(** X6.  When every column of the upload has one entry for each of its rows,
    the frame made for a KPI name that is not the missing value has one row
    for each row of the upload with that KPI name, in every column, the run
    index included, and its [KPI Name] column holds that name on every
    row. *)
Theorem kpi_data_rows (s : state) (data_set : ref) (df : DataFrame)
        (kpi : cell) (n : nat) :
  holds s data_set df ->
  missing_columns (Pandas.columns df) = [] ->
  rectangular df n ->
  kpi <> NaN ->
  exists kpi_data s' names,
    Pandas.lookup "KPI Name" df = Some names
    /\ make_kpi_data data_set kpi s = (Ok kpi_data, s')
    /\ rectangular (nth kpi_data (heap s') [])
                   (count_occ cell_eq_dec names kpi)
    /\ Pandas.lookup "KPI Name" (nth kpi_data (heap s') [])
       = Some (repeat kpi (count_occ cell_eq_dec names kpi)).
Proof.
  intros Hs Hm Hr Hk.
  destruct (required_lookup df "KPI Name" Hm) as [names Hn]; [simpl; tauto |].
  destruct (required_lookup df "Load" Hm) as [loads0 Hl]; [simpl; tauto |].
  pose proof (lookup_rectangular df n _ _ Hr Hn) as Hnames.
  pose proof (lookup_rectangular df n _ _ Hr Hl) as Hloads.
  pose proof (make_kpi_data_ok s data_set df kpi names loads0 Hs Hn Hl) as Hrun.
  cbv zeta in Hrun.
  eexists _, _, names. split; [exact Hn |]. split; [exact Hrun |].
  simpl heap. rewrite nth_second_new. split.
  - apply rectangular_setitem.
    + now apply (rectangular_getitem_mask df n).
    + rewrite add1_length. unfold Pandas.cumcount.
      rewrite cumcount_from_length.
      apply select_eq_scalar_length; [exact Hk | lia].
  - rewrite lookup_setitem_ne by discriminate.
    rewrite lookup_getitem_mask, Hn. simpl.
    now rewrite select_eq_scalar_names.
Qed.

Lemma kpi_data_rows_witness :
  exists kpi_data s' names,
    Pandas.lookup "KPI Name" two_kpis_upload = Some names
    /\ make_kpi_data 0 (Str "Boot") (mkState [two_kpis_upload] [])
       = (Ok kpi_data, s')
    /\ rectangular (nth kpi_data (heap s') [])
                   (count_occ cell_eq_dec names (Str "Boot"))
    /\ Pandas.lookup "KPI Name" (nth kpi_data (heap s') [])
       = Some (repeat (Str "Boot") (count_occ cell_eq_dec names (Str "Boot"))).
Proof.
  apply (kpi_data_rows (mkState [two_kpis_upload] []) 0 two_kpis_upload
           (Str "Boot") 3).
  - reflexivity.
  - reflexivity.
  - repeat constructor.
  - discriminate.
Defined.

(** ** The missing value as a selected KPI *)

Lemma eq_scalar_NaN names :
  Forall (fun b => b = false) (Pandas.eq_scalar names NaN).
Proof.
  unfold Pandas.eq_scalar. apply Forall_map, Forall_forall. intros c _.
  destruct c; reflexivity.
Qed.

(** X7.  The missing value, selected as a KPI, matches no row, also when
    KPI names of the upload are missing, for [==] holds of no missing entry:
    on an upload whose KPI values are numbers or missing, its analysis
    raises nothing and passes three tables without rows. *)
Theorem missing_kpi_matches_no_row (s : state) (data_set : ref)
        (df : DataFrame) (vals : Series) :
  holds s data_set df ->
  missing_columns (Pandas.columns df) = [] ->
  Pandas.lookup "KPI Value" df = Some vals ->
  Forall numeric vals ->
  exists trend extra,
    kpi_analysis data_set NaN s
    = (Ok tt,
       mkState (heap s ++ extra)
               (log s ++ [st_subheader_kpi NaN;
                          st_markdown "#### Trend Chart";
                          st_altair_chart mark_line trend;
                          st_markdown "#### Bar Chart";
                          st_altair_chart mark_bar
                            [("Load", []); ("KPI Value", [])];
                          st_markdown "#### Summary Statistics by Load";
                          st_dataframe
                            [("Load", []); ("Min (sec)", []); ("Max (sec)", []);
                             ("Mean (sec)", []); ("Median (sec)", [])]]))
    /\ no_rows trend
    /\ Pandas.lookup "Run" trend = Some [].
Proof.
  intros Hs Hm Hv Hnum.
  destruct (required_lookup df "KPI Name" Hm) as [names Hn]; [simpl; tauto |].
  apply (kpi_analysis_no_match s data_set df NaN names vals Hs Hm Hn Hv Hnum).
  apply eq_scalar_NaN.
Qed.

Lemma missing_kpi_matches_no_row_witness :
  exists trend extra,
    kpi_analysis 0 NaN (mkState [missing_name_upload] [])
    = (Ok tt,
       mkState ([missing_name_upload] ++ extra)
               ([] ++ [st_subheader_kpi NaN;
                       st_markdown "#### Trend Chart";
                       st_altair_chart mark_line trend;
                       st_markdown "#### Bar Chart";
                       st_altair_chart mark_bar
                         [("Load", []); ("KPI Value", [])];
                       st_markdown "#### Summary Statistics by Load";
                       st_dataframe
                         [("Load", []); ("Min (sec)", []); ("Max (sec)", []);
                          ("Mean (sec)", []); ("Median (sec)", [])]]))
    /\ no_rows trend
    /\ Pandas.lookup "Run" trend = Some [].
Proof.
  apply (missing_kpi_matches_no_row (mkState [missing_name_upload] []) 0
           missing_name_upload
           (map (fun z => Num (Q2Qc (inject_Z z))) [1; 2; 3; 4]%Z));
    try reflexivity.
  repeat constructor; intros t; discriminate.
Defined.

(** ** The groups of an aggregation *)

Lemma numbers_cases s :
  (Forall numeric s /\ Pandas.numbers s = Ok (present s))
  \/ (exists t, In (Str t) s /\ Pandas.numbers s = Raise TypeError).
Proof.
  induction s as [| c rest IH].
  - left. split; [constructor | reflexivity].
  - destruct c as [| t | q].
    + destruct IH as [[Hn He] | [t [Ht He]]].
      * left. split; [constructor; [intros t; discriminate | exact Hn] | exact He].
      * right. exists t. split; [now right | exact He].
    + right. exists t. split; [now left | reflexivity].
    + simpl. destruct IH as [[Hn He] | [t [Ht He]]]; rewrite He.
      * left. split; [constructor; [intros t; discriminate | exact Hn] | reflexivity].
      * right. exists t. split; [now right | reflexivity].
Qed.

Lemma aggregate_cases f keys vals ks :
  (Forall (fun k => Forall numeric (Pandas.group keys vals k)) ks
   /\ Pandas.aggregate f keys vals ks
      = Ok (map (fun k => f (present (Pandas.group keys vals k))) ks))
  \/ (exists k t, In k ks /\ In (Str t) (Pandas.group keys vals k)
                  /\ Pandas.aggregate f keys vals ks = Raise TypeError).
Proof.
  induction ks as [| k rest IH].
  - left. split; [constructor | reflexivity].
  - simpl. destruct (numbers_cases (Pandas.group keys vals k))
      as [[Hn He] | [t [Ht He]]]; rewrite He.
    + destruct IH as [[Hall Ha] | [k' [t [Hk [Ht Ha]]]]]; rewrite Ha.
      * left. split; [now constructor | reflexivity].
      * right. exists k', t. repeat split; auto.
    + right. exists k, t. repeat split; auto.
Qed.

────────────────

▸ Problem
Nothing may be omitted or altered; reproduce all of the entries.

▸ Exercise solution
(** X6.  When every column of the upload has one entry for each of its rows,
    the frame made for a KPI name that is not the missing value has one row
    for each row of the upload with that KPI name, in every column, the run
    index included, and its [KPI Name] column holds that name on every
    row. *)
Theorem kpi_data_rows (s : state) (data_set : ref) (df : DataFrame)
        (kpi : cell) (n : nat) :
  holds s data_set df ->
  missing_columns (Pandas.columns df) = [] ->
  rectangular df n ->
  kpi <> NaN ->
  exists kpi_data s' names,
    Pandas.lookup "KPI Name" df = Some names
    /\ make_kpi_data data_set kpi s = (Ok kpi_data, s')
    /\ rectangular (nth kpi_data (heap s') [])
                   (count_occ cell_eq_dec names kpi)
    /\ Pandas.lookup "KPI Name" (nth kpi_data (heap s') [])
       = Some (repeat kpi (count_occ cell_eq_dec names kpi)).
Proof.
  intros Hs Hm Hr Hk.
  destruct (required_lookup df "KPI Name" Hm) as [names Hn]; [simpl; tauto |].
  destruct (required_lookup df "Load" Hm) as [loads0 Hl]; [simpl; tauto |].
  pose proof (lookup_rectangular df n _ _ Hr Hn) as Hnames.
  pose proof (lookup_rectangular df n _ _ Hr Hl) as Hloads.
  pose proof (make_kpi_data_ok s data_set df kpi names loads0 Hs Hn Hl) as Hrun.
  cbv zeta in Hrun.
  eexists _, _, names. split; [exact Hn |]. split; [exact Hrun |].
  simpl heap. rewrite nth_second_new. split.
  - apply rectangular_setitem.
    + now apply (rectangular_getitem_mask df n).
    + rewrite add1_length. unfold Pandas.cumcount.
      rewrite cumcount_from_length.
      apply select_eq_scalar_length; [exact Hk | lia].
  - rewrite lookup_setitem_ne by discriminate.
    rewrite lookup_getitem_mask, Hn. simpl.
    now rewrite select_eq_scalar_names.
Qed.

Lemma kpi_data_rows_witness :
  exists kpi_data s' names,
    Pandas.lookup "KPI Name" two_kpis_upload = Some names
    /\ make_kpi_data 0 (Str "Boot") (mkState [two_kpis_upload] [])
       = (Ok kpi_data, s')
    /\ rectangular (nth kpi_data (heap s') [])
                   (count_occ cell_eq_dec names (Str "Boot"))
    /\ Pandas.lookup "KPI Name" (nth kpi_data (heap s') [])
       = Some (repeat (Str "Boot") (count_occ cell_eq_dec names (Str "Boot"))).
Proof.
  apply (kpi_data_rows (mkState [two_kpis_upload] []) 0 two_kpis_upload
           (Str "Boot") 3).
  - reflexivity.
  - reflexivity.
  - repeat constructor.
  - discriminate.
Defined.

(** ** The missing value as a selected KPI *)

Lemma eq_scalar_NaN names :
  Forall (fun b => b = false) (Pandas.eq_scalar names NaN).
Proof.
  unfold Pandas.eq_scalar. apply Forall_map, Forall_forall. intros c _.
  destruct c; reflexivity.
Qed.

(** X7.  The missing value, selected as a KPI, matches no row, also when
    KPI names of the upload are missing, for [==] holds of no missing entry:
    on an upload whose KPI values are numbers or missing, its analysis
    raises nothing and passes three tables without rows. *)
Theorem missing_kpi_matches_no_row (s : state) (data_set : ref)
        (df : DataFrame) (vals : Series) :
  holds s data_set df ->
  missing_columns (Pandas.columns df) = [] ->
  Pandas.lookup "KPI Value" df = Some vals ->
  Forall numeric vals ->
  exists trend extra,
    kpi_analysis data_set NaN s
    = (Ok tt,
       mkState (heap s ++ extra)
               (log s ++ [st_subheader_kpi NaN;
                          st_markdown "#### Trend Chart";
                          st_altair_chart mark_line trend;
                          st_markdown "#### Bar Chart";
                          st_altair_chart mark_bar
                            [("Load", []); ("KPI Value", [])];
                          st_markdown "#### Summary Statistics by Load";
                          st_dataframe
                            [("Load", []); ("Min (sec)", []); ("Max (sec)", []);
                             ("Mean (sec)", []); ("Median (sec)", [])]]))
    /\ no_rows trend
    /\ Pandas.lookup "Run" trend = Some [].
Proof.
  intros Hs Hm Hv Hnum.
  destruct (required_lookup df "KPI Name" Hm) as [names Hn]; [simpl; tauto |].
  apply (kpi_analysis_no_match s data_set df NaN names vals Hs Hm Hn Hv Hnum).
  apply eq_scalar_NaN.
Qed.

Lemma missing_kpi_matches_no_row_witness :
  exists trend extra,
    kpi_analysis 0 NaN (mkState [missing_name_upload] [])
    = (Ok tt,
       mkState ([missing_name_upload] ++ extra)
               ([] ++ [st_subheader_kpi NaN;
                       st_markdown "#### Trend Chart";
                       st_altair_chart mark_line trend;
                       st_markdown "#### Bar Chart";
                       st_altair_chart mark_bar
                         [("Load", []); ("KPI Value", [])];
                       st_markdown "#### Summary Statistics by Load";
                       st_dataframe
                         [("Load", []); ("Min (sec)", []); ("Max (sec)", []);
                          ("Mean (sec)", []); ("Median (sec)", [])]]))
    /\ no_rows trend
    /\ Pandas.lookup "Run" trend = Some [].
Proof.
  apply (missing_kpi_matches_no_row (mkState [missing_name_upload] []) 0
           missing_name_upload
           (map (fun z => Num (Q2Qc (inject_Z z))) [1; 2; 3; 4]%Z));
    try reflexivity.
  repeat constructor; intros t; discriminate.
Defined.

(** ** The groups of an aggregation *)

Lemma numbers_cases s :
  (Forall numeric s /\ Pandas.numbers s = Ok (present s))
  \/ (exists t, In (Str t) s /\ Pandas.numbers s = Raise TypeError).
Proof.
  induction s as [| c rest IH].
  - left. split; [constructor | reflexivity].
  - destruct c as [| t | q].
    + destruct IH as [[Hn He] | [t [Ht He]]].
      * left. split; [constructor; [intros t; discriminate | exact Hn] | exact He].
      * right. exists t. split; [now right | exact He].
    + right. exists t. split; [now left | reflexivity].
    + simpl. destruct IH as [[Hn He] | [t [Ht He]]]; rewrite He.
      * left. split; [constructor; [intros t; discriminate | exact Hn] | reflexivity].
      * right. exists t. split; [now right | reflexivity].
Qed.

Lemma aggregate_cases f keys vals ks :
  (Forall (fun k => Forall numeric (Pandas.group keys vals k)) ks
   /\ Pandas.aggregate f keys vals ks
      = Ok (map (fun k => f (present (Pandas.group keys vals k))) ks))
  \/ (exists k t, In k ks /\ In (Str t) (Pandas.group keys vals k)
                  /\ Pandas.aggregate f keys vals ks = Raise TypeError).
Proof.
  induction ks as [| k rest IH].
  - left. split; [constructor | reflexivity].
  - simpl. destruct (numbers_cases (Pandas.group keys vals k))
      as [[Hn He] | [t [Ht He]]]; rewrite He.
    + destruct IH as [[Hall Ha] | [k' [t [Hk [Ht Ha]]]]]; rewrite Ha.
      * left. split; [now constructor | reflexivity].
      * right. exists k', t. repeat split; auto.
    + right. exists k, t. repeat split; auto.
Qed.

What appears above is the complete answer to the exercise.